Assistant Professor of Exercise Science Angela Doehring said one of her first assignments for students in her EXR352 Health Promotion and Disease Prevention class this semester was to research a hot health topic in the news. Nearly every student chose to write about Coronavirus.
“The very first week of class we discussed a novel virus originating in China,” Doehring said. “Even though this was January and there were no confirmed cases in the United States yet, it was just this strange, unknown virus in China.”
Doehring said tracking the spread of the virus in real time is helping teach students that exercise science and health and wellness are integrally linked to disease prevention, infections and epidemiology.
The virus is providing extra opportunities for learning. Doehring’s students can receive extra credit for participating in Centers for Disease Control and Prevention webinars. Many have logged in to learn about social distancing and the spread of the disease.
But while extra opportunities for learning is positive, the loss of the annual UIS Health and Wellness Fair on campus was a blow for her classes.
Each year, students in EXR233 Personal Health and Wellness class create poster presentations and health assessments they deliver during the fair.
“We had to figure out how to do a virtual health fair,” Doehring said. Students had to create their posters and make a video of themselves sharing it. Everyone has had different approaches. It’s been interesting how you envision it and then how someone interprets it.”
Another important part of the Health and Wellness Fair presentation was the physical assessments that accompanied it for the other EXR classes like EXR 412 Exercise Management for Special Populations.

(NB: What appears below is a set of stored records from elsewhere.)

Lemma section_sep_ok p c l :
  holds p (c ++ fields_text l) → opened c → braced l → section_sep p = Ok (sect_sep l).
Proof.
  intros Hh Ho Hb. unfold section_sep, sect_sep.
  assert (c ++ fields_text l ≠ []) as Hne by (intros [-> _]%app_eq_nil; done).
  destruct (exists_last Hne) as (c' & x & E). rewrite E in Hh. rewrite (holds_last p c' x Hh). cbn [rbind].
  apply (f_equal list.last) in E. rewrite last_snoc, last_app in E. case_decide as Hl.
  - subst l. cbn in E. unfold opened in Ho. rewrite Ho in E. by injection E as <-.
  - rewrite (fields_text_last l Hb Hl) in E. by injection E as <-.
Qed.

Lemma sect_cases {A} tag (fields : list A → list (bytes * bytes)) xs :
  sect tag fields xs = [] ∧ xs = []
  ∨ sect tag fields xs = [(lit tag, obj_text (fields xs))] ∧ xs ≠ [].
Proof. unfold sect. case_decide; auto. Qed.

Lemma sect_braced {A} tag (fields : list A → list (bytes * bytes)) xs : braced (sect tag fields xs).
Proof.
  destruct (sect_cases tag fields xs) as [[-> _]|[-> _]]; [constructor|]. apply Forall_cons_2; [|constructor].
  unfold obj_text. simpl. by rewrite app_comm_cons, last_snoc.
Qed.

Lemma fields_text_add l x : fields_text (l ++ [x]) = fields_text l ++ sect_sep l ++ field_text x.
Proof. apply fields_text_snoc. Qed.

(** A section is added to those before it. *)
Lemma section_ok {A} p c l tag fields (xs : list A) say :
  holds p (c ++ fields_text l) → opened c → braced l →
  prints (say (sect_sep l)) (sect_sep l ++ field_text (lit tag, obj_text (fields xs))) →
  fits c (length (fields_text (l ++ sect tag fields xs))) →
  ∃ p', proc_section (sect_code l) p xs say = Ok (sect_code (l ++ sect tag fields xs), p')
        ∧ same_meta p p' ∧ holds p' (c ++ fields_text (l ++ sect tag fields xs)).
Proof.
  intros Hh Ho Hb Hp Hf. unfold proc_section.
  destruct (sect_cases tag fields xs) as [[E ->]|[E Hxs]]; rewrite E in *.
  { exists p. by rewrite app_nil_r. }
  rewrite decide_False by done. rewrite (section_sep_ok p c l Hh Ho Hb). cbn [rbind].
  rewrite fields_text_add in *.
  destruct (run_ok (say (sect_sep l)) _ p (c ++ fields_text l) Hp Hh) as (p' & -> & Hm & Hh').
  { unfold fits in *. rewrite !length_app in *. lia. }
  exists p'. cbn [rbind]. unfold sect_code. rewrite (decide_False (P := l ++ [_] = [])) by by destruct l.
  split; [done|]. split; [done|]. by rewrite app_assoc.
Qed.

Lemma cpu_section_ok p c top :
  holds p c → fits c (length (fields_text (sect "cpu_top10" (top_fields "cpu") top))) →
  ∃ p', (if decide (top = []) then Ok (ENODATA, p)
         else do p <- run p (cpu_top_script top); Ok (ENONE, p))
        = Ok (sect_code (sect "cpu_top10" (top_fields "cpu") top), p')
        ∧ same_meta p p' ∧ holds p' (c ++ fields_text (sect "cpu_top10" (top_fields "cpu") top)).
Proof.
  intros Hh Hf. unfold sect in *. case_decide.
  { exists p. by rewrite app_nil_r. }
  unfold fields_text in *. cbn [fmap list_fmap mjoin list_join] in *. rewrite app_nil_r in *.
  destruct (run_ok _ _ p c (cpu_top_prints top) Hh Hf) as (p' & -> & Hm & Hh').
  by exists p'.
Qed.

Lemma proc_run e p c :
  proc_clean e tt → holds p c → opened c → fits c (length (fields_text (proc_fields e))) →
  ∃ p', _os_gather_proc e tt p = Ok (sect_code (proc_fields e), tt, p') ∧ same_meta p p'
        ∧ holds p' (c ++ fields_text (proc_fields e)).
Proof.
  intros [Ht Hl] Hh Ho. unfold _os_gather_proc, proc_fields, top_of, procs_of.
  destruct (popen e 0 TOP_CPU_CMD) as [s1|] eqn:E1.
  2:{ intros _. exists p. by rewrite app_nil_r. }
  destruct (Ht s1) as (top1 & -> & _); [by left|]. cbn [rbind of_ok].
  set (l1 := sect "cpu_top10" (top_fields "cpu") top1). intros Hf.
  destruct (cpu_section_ok p c top1 Hh) as (p1 & -> & Hm1 & Hh1); [by apply fits_fields in Hf|].
  fold l1 in Hh1 |- *. cbn [rbind].
  destruct (popen e 0 TOP_MEM_CMD) as [s2|] eqn:E2.
  2:{ rewrite app_nil_r. by exists p1. }
  destruct (Ht s2) as (top2 & E & _); [by right|]. rewrite E in *. cbn [rbind of_ok] in *.
  rewrite app_assoc in Hf |- *.
  destruct (section_ok p1 c l1 "mem_top10" (top_fields "mem") top2 (λ sep, mem_top_script sep top2))
    as (p2 & -> & Hm2 & Hh2); [done|done|apply sect_braced|apply mem_top_prints|by apply fits_fields in Hf|].
  set (l2 := l1 ++ sect "mem_top10" _ top2) in *. cbn [rbind].
  assert (braced l2) by (apply Forall_app; split; apply sect_braced).
  assert (same_meta p p2) by (by rewrite Hm1).
  destruct (popen e 0 PROC_CMD) as [s3|] eqn:E3.
  2:{ rewrite app_nil_r. by exists p2. }
  destruct (Hl s3) as (procs & E' & Hp); [done|]. rewrite E' in *. cbn [rbind of_ok] in *.
  destruct (section_ok p2 c l2 "list" list_fields procs (λ sep, proc_script sep procs))
    as (p3 & -> & Hm3 & Hh3); [done|done|done|by apply proc_prints|done|].
  cbn [rbind]. exists p3. split; [done|]. split; [by etransitivity|done].
Qed.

“Originally the whole class would work together to plan out one or two assessments to deliver at the health fair. Instead, I let students take the lead at home, choose one assessment they’ve done and perform it on someone in their home and take a video of it,” Doehring said. “Students had to assess the individual, just like they would have at the Health Fair, and explain how they could do better or how it applied to their overall health.”
Doehring said with remote learning, she let her students help direct how the classes would work best for them.
“I put a survey out to my students to see if they wanted the class to be synchronous with zoom meetings at the same time, or asynchronous with a video or Powerpoint each week so they could work at their own pace,” she said.
Doehring said her students chose asynchronous learning to work at their own pace. They can log in anytime, and most students are working ahead.
“It seems to be working well,” she said. “But I miss the face-to-face comradery and students interacting with each other. That’s what I miss, classroom discussion, that is the part of teaching that I enjoy most, the student interaction.”
Doehring said despite the initial challenge, both she and students in the class are feeling accomplished and she has tapped into COVID-19 as a teaching tool.
“From a health promotion standpoint, what they’ve learned is playing out in real life, and they are learning the importance of disease and early detection,” Doehring said. “It’s a real-life invaluable lesson.”